(* ===== verification/SysRet.v ===== *)
(** * What the syscalls answer

    The convention between the kernel and the C library of the guest: a result
    from -4095 to -1 is an errno, anything else is a value. [Errs] says that
    the errors of the helpers that return a [Result] are errnos, [StOk] that a
    handler answers 0 or an errno, [CtOk] that it answers an errno or at most
    the count it was asked for, [RetOk] that it answers an errno or a value
    of at most 2^32, and [syscall_result] what the whole dispatch table
    answers, with the calls of each kind, the calls that may sleep for ever
    and the calls that may panic listed by number. *)

From S2P Require Import Prelude Word Errno GuestMem Text Parse Path Host Vfs Udp Net Fd Sock Futex LinearAllocator Resolver Kernel Snapshot.
From S2P Require Import KernInv SysMemory SysPath SysEventfd SysFile SysFileInv SysSignal SysFutex SysProcess SysPoll SysEpoll SysMisc SysSocket SysSocketInv SysResolver SnapshotSpec Dispatch.

(** ** Results *)

(** What most handlers answer: an errno, or a value in the range of guest
    memory sizes. *)
Definition ret_ok (r : Z) : Prop := -4095 ≤ r ≤ 2 ^ 32.

(** What the calls without a value to return answer: 0 or an errno. *)
Definition st_ok (r : Z) : Prop := -4095 ≤ r ≤ 0.

(** What the calls that move bytes answer: an errno, or at most the count they
    were asked for. *)
Definition ct_ok (n r : Z) : Prop := -4095 ≤ r ≤ Z.min (2 ^ 32) (Z.max 0 n).

(** The error side of a helper is an errno. *)
Class Errs {A} (r : result A) : Prop :=
  errs : match r with Ok _ => True | Err e => errno_ok e end.

Lemma errno_ret e : errno_ok e → ret_ok e.
Proof. unfold errno_ok, ret_ok. lia. Qed.

Lemma errno_st e : errno_ok e → st_ok e.
Proof. unfold errno_ok, st_ok. lia. Qed.

Lemma st_ret r : st_ok r → ret_ok r.
Proof. unfold st_ok, ret_ok. lia. Qed.

Lemma st_ct n r : st_ok r → ct_ok n r.
Proof. unfold st_ok, ct_ok. lia. Qed.
Lemma ct_ret n r : ct_ok n r → ret_ok r.
Proof. unfold ct_ok, ret_ok. lia. Qed.
Lemma len_ct n r : 0 ≤ r ≤ n → n ≤ 2 ^ 32 → ct_ok n r.
Proof. unfold ct_ok. lia. Qed.

Lemma errs_st {A} (r : result A) e : Errs r → r = Err e → st_ok e.
Proof. intros Hr ->. by apply errno_st. Qed.

Lemma errs_ret {A} (r : result A) e : Errs r → r = Err e → ret_ok e.
Proof. intros Hr ->. by apply errno_ret. Qed.

Lemma errs_bind {A B} (r : result A) (f : A → result B) :
  Errs r → (∀ x, r = Ok x → Errs (f x)) → Errs (x <-? r; f x).
Proof. destruct r; simpl; [|done]. intros _ Hf. by apply Hf. Qed.

Lemma errs_option {A} e (o : option A) : errno_ok e → Errs (result_of_option e o).
Proof. by destruct o. Qed.

(** Close a goal about a constant result. *)
Ltac const_ok :=
  cbn [fst];
  lazymatch goal with
  | |- Errs (Err _) => red
  | _ => idtac
  end;
  match goal with
  | |- ?P (- ?c) => is_const c
  | |- ?P ?c => first [is_const c | lazymatch c with Z0 => idtac | Zpos _ => idtac end]
  end; split; by vm_compute.

(** Follow a helper to its errors. *)
Ltac errs_tac :=
  repeat (cbn [fst]; first
    [ exact I | typeclasses eauto | const_ok
    | apply errs_option | apply errs_bind; [|intros ? _]
    | match goal with |- context [match ?x with _ => _ end] => destruct x end ]).

Lemma io_to_errno_ok e : errno_ok (io_to_errno e).
Proof. destruct e; split; by vm_compute. Qed.
Lemma file_io_to_errno_ok e : errno_ok (- file_io_to_errno e).
Proof. destruct e; split; by vm_compute. Qed.

#[global] Instance map_io_errs {A} (r : io A) : Errs (map_err io_to_errno r).
Proof. destruct r; [done|]. apply io_to_errno_ok. Qed.

(** *** Guest memory, descriptors and paths *)

Section helpers.
Context {W : Type} `{Host W} `{Net W}.
Implicit Types k : kern W.

#[export] Instance memory_errs k : Errs (memory k).
Proof. unfold memory. errs_tac. Qed.
#[export] Instance range_end_errs p n : Errs (range_end p n).
Proof. unfold range_end. errs_tac. Qed.
#[export] Instance guest_slice_errs k p n : Errs (guest_slice k p n).
Proof. unfold guest_slice. errs_tac. Qed.
#[export] Instance guest_slice_mut_errs k p n : Errs (guest_slice_mut k p n).
Proof. unfold guest_slice_mut. errs_tac. Qed.
#[export] Instance guest_slice_mut_via_errs m p n : Errs (guest_slice_mut_via m p n).
Proof. unfold guest_slice_mut_via. errs_tac. Qed.
#[export] Instance guest_write_errs k p bs : Errs (guest_write k p bs).
Proof. unfold guest_write. errs_tac. Qed.
#[export] Instance guest_str_errs k p n : Errs (guest_str k p n).
Proof. unfold guest_str. errs_tac. Qed.
#[export] Instance get_errs t fd : Errs (get t fd).
Proof. unfold get. errs_tac. Qed.
#[export] Instance close_errs t fd : Errs (Fd.close t fd).1.
Proof. unfold Fd.close. errs_tac. Qed.
#[export] Instance insert_at_errs t fd r : Errs (insert_at t fd r).1.
Proof. unfold insert_at. errs_tac. Qed.
(** ** Theorems *)

(** The thread of a child ([spawn_child_thread], which [fork] does not call:
    it only registers the child). When the thread has ended, however it came
    to that: it could not be linked, instantiated or restored (then its status
    is 139), it returned, it called [exit] or it trapped, the table the two
    share then has the child as exited with its status, the other children
    are as they were left, sleepers on the process are notified, and a
    [wait4] for the child returns at once with its id and status. *)
Theorem child_reports {W} `{Host W} `{Net W} `{Dns W} `{SnapHost W} `{Codec} `{Os W} `{Wasm W}
    order engine m (k : kern W) pid others cs' h' w' ptr :
  (∀ cs, order cs ≡ₚ map_to_list cs) → 0 < pid → as_i32 pid = pid →
  spawn_child_thread engine m k pid others = Return (cs', h', w') →
  ∃ e, reported (others (children (k_ps k), k_heap k)).1 cs' h' (child_event (k_ps k)) pid (child_status e) ∧
    (child_run engine m (try_to_snapshot k) (k_host k) = Return (e, w') ∨
     e = ChildFailed ∧ ∃ err, tokio_build (k_host k) = IoErr err) ∧
    ∀ k2 : kern W, children (k_ps k2) = cs' → ptr = 0 ∨ in_memory k2 ptr 4 →
      ∃ k3, wait4_syscall order [] k2 (Args pid ptr 0 0 0 0) = Return (pid, k3) ∧
        children (k_ps k3) = delete pid cs' ∧
        (ptr ≠ 0 →
         guest_slice k3 ptr 4 = Ok (to_le_bytes 4 (Z.shiftl (Z.land (child_status e) 255) 8))).
Proof.
  intros Ho Hpid Hi (e & Hr & He)%spawn_reported. exists e. split_and!; [done|done|].
  intros k2 Hk2 Hptr. by eapply reported_reaped.
Qed.
(* ===== verification/CliTools.v ===== *)
(** * The command line: migrate, trace, bench and the dispatcher (src/cli)

    The other three subcommands, and [run_main_from], which picks one. *)

From S2P Require Import Prelude Word Errno GuestMem Text Parse Meter Path Host Vfs Net Fd Resolver Kernel.
From S2P Require Import Snapshot SysResolver Dispatch Wasm Percentile Cli.

(** ** migrate: arguments (src/cli/migrate.rs) *)

(** The first [--] is dropped, wherever it is. *)
Fixpoint drop_dashdash (seen : bool) (args : list bytes) : list bytes :=
  match args with
  | [] => []
  | a :: args =>
    if negb seen && bool_decide (a = str "--") then drop_dashdash true args
    else a :: drop_dashdash seen args
  end.

Definition parse_migrate_args (args : list bytes) : cres (bytes * list bytes) :=
  match args with
  | [] => CErr (CArgs "usage: edge-cli migrate <wasm> [--] [args...]")
  | wasm :: args => COk (wasm, drop_dashdash false args)
  end.

(** What the two child processes are called with, after the subcommand. *)
Definition migrate_freeze_argv (wasm_path : bytes) (guest : list bytes) (snap_path : bytes) : list bytes :=
  str "freeze" :: wasm_path :: (if bool_decide (guest = []) then [] else str "--" :: guest) ++
  [str "--out"; snap_path].

Definition migrate_serve_argv (wasm_path snap_path : bytes) : list bytes :=
  [str "serve"; snap_path; wasm_path].

(** [collect_inherit_env]. *)
Definition inherit_env (env : list (bytes * bytes)) : list (bytes * bytes) :=
  List.filter (λ kv, utf8_valid kv.1 && bool_decide (is_Some (strip_prefix EDGE_SERVE_FD_PREFIX kv.1))) env.

Definition MIGRATE_IN_PROCESS_ENV : bytes := str "MIGRATE_IN_PROCESS".

(** ** trace: arguments and output (src/cli/trace.rs) *)

(** Baseline, whether the marker is printed, positional arguments. *)
Fixpoint trace_argv (args : list bytes) (baseline : option bytes) (emit_marker : bool) (positional : list bytes)
    : cres (option bytes * bool * list bytes) :=
  match args with
  | [] => COk (baseline, emit_marker, positional)
  | a :: args =>
    if bool_decide (a = str "--diff") then
      match args with
      | [] => CErr (CArgs "--diff requires a path argument")
      | p :: args => trace_argv args (Some p) emit_marker positional
      end
    else if bool_decide (a = str "--no-marker") then trace_argv args baseline false positional
    else trace_argv args baseline emit_marker (positional ++ [a])
  end.

Definition parse_trace_argv (args : list bytes) : cres (option bytes * bool * bytes * list bytes) :=
  let@ (baseline, emit_marker, positional) := trace_argv args None true [];
  match positional with
  | [] => CErr (CArgs "usage: edge-cli trace <wasm> [--diff <baseline>] [--no-marker] [--] [args...]")
  | wasm_path :: _ => COk (baseline, emit_marker, wasm_path, guest_args positional)
  end.

(** One line of JSON per syscall; 34 is the double quote, 92 the backslash. *)
Definition quoted (s : bytes) : bytes := 34 :: s ++ [34].

Definition trace_line (e : TraceEntry) : bytes :=
  let a := te_args e in
  str "{" ++ quoted (str "ts_ns") ++ str ":" ++ display (ts_ns e) ++
  str "," ++ quoted (str "nr") ++ str ":" ++ display (te_nr e) ++
  str "," ++ quoted (str "name") ++ str ":" ++ quoted (str (te_name e)) ++
  str "," ++ quoted (str "args") ++ str ":[" ++
    join_with (str ",") (display <$> [a0 a; a1 a; a2 a; a3 a; a4 a; a5 a]) ++ str "]" ++
  str "," ++ quoted (str "ret") ++ str ":" ++ display (te_ret e) ++ str "}" ++ [10].

(** Backslashes are doubled, then double quotes get one before them. *)
Definition escape (s : bytes) : bytes :=
  let s := concat ((λ c, if c =? 92 then [92; 92] else [c]) <$> s) in
  concat ((λ c, if c =? 34 then [92; 34] else [c]) <$> s).

Definition marker_line (marker : bytes) : bytes :=
  str "{" ++ quoted (str "marker") ++ str ":" ++ quoted (escape marker) ++ str "}" ++ [10].

(** The names of a baseline file. *)
Definition baseline_names (text : bytes) : list bytes :=
  List.filter (λ l, negb (bool_decide (l = [])) && negb (bool_decide (head l = Some 35))) (trim <$> lines text).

[PROBLEM TO WORK ON]: All lines in the data that contain the word "were" should be copied.

[SOLUTION BELOW]:
    were asked for. *)
    are as they were left, sleepers on the process are notified, and a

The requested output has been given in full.